=== PROVIDED ENTRIES ===
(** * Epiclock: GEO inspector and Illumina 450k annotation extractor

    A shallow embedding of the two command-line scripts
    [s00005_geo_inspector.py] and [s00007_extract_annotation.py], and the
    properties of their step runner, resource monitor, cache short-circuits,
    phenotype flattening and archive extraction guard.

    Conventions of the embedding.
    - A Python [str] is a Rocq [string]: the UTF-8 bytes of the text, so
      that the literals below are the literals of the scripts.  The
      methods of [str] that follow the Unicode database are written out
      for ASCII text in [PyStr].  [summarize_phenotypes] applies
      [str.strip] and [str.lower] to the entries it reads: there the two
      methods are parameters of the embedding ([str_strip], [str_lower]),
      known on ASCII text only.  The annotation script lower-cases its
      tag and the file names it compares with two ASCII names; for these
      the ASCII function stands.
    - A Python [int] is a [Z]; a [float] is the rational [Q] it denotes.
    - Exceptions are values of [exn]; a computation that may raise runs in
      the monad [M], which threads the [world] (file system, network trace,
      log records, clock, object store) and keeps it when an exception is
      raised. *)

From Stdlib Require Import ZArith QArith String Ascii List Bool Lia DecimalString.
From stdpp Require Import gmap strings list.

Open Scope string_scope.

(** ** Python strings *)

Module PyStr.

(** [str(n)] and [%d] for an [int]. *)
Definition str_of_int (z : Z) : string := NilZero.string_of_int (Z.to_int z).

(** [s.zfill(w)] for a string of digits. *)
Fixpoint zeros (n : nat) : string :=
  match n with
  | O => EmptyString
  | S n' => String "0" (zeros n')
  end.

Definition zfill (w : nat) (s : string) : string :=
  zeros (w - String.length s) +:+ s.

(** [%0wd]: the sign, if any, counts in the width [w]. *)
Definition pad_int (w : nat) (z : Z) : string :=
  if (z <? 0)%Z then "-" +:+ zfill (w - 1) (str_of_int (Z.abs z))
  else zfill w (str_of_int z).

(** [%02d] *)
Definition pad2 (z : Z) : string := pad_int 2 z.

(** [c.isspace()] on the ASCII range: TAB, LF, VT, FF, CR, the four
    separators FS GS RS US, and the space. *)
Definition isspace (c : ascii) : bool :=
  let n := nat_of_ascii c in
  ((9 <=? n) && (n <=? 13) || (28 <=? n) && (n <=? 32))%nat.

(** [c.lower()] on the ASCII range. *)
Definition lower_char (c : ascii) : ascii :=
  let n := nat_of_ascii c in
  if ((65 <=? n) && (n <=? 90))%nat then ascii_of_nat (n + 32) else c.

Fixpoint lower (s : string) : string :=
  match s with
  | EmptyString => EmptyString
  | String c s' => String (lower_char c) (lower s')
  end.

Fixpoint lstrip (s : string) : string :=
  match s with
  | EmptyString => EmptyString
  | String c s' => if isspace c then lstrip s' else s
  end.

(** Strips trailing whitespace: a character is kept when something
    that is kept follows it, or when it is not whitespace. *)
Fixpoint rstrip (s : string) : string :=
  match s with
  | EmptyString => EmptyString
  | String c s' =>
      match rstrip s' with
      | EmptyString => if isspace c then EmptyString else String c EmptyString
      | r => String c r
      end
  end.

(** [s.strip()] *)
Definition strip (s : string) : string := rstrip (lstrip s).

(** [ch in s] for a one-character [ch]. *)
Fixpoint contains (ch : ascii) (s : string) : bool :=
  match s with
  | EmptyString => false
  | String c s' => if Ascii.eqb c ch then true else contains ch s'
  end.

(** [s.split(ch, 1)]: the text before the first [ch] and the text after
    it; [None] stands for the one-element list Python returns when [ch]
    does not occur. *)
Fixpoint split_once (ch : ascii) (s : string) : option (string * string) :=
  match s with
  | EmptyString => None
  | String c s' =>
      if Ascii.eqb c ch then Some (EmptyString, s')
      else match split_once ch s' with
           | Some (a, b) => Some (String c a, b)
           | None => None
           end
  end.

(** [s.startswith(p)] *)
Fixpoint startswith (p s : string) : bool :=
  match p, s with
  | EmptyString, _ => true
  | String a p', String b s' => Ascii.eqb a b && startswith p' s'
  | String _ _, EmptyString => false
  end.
--
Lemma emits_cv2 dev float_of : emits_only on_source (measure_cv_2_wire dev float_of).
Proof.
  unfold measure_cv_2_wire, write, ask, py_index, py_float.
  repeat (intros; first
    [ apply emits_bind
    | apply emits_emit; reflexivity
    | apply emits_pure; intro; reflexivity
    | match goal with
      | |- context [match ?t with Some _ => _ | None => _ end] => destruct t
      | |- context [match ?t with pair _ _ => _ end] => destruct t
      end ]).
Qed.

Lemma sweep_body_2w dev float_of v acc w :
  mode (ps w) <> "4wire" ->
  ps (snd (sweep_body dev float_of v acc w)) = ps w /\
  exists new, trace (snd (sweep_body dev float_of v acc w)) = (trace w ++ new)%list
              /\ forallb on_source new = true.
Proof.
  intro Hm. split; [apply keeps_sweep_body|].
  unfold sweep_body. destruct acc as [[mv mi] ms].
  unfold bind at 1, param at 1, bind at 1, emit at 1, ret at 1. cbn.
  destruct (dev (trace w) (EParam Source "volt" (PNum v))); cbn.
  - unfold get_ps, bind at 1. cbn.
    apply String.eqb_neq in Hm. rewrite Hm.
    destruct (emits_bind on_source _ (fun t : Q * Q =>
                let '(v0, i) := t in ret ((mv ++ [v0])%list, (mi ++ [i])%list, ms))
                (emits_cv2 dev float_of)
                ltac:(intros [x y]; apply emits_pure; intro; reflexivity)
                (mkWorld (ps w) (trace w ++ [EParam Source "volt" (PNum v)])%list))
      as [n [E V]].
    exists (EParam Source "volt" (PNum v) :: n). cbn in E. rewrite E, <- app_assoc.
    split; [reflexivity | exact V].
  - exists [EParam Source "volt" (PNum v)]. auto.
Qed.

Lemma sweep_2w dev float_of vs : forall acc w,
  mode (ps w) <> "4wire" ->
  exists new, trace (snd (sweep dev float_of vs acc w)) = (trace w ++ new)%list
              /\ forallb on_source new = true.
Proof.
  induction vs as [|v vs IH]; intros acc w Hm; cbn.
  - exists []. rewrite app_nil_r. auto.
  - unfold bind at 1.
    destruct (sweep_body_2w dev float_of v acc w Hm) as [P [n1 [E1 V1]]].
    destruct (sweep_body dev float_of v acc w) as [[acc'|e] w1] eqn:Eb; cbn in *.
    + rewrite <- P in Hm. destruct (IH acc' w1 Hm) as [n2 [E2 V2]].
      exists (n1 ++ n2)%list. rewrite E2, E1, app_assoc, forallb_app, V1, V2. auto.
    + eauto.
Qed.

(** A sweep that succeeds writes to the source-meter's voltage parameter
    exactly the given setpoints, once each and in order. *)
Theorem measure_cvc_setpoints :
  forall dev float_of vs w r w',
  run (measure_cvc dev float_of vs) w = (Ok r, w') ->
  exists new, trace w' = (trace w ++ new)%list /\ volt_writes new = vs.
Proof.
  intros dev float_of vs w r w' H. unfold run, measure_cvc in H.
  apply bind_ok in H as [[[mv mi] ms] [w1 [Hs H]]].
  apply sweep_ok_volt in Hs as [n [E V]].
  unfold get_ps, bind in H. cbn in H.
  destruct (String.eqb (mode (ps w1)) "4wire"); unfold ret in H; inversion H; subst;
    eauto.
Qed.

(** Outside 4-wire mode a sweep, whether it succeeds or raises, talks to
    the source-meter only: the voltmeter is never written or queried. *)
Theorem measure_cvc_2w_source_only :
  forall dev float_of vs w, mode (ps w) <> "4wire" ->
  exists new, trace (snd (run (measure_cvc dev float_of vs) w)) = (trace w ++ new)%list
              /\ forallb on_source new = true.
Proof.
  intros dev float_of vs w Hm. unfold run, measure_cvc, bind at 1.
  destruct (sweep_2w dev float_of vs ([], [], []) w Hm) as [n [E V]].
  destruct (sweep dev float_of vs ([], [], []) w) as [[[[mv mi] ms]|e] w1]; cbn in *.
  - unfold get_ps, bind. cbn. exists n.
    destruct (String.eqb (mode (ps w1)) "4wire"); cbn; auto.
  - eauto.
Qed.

=== WORK TASK ===
From the records above, reproduce exactly the lines from the one with "with pair _" to the one with "ps (snd (sweep_body", both included, and no others.

=== ANSWER SPACE ===
      | |- context [match ?t with pair _ _ => _ end] => destruct t
      end ]).
Qed.

Lemma sweep_body_2w dev float_of v acc w :
  mode (ps w) <> "4wire" ->
  ps (snd (sweep_body dev float_of v acc w)) = ps w /\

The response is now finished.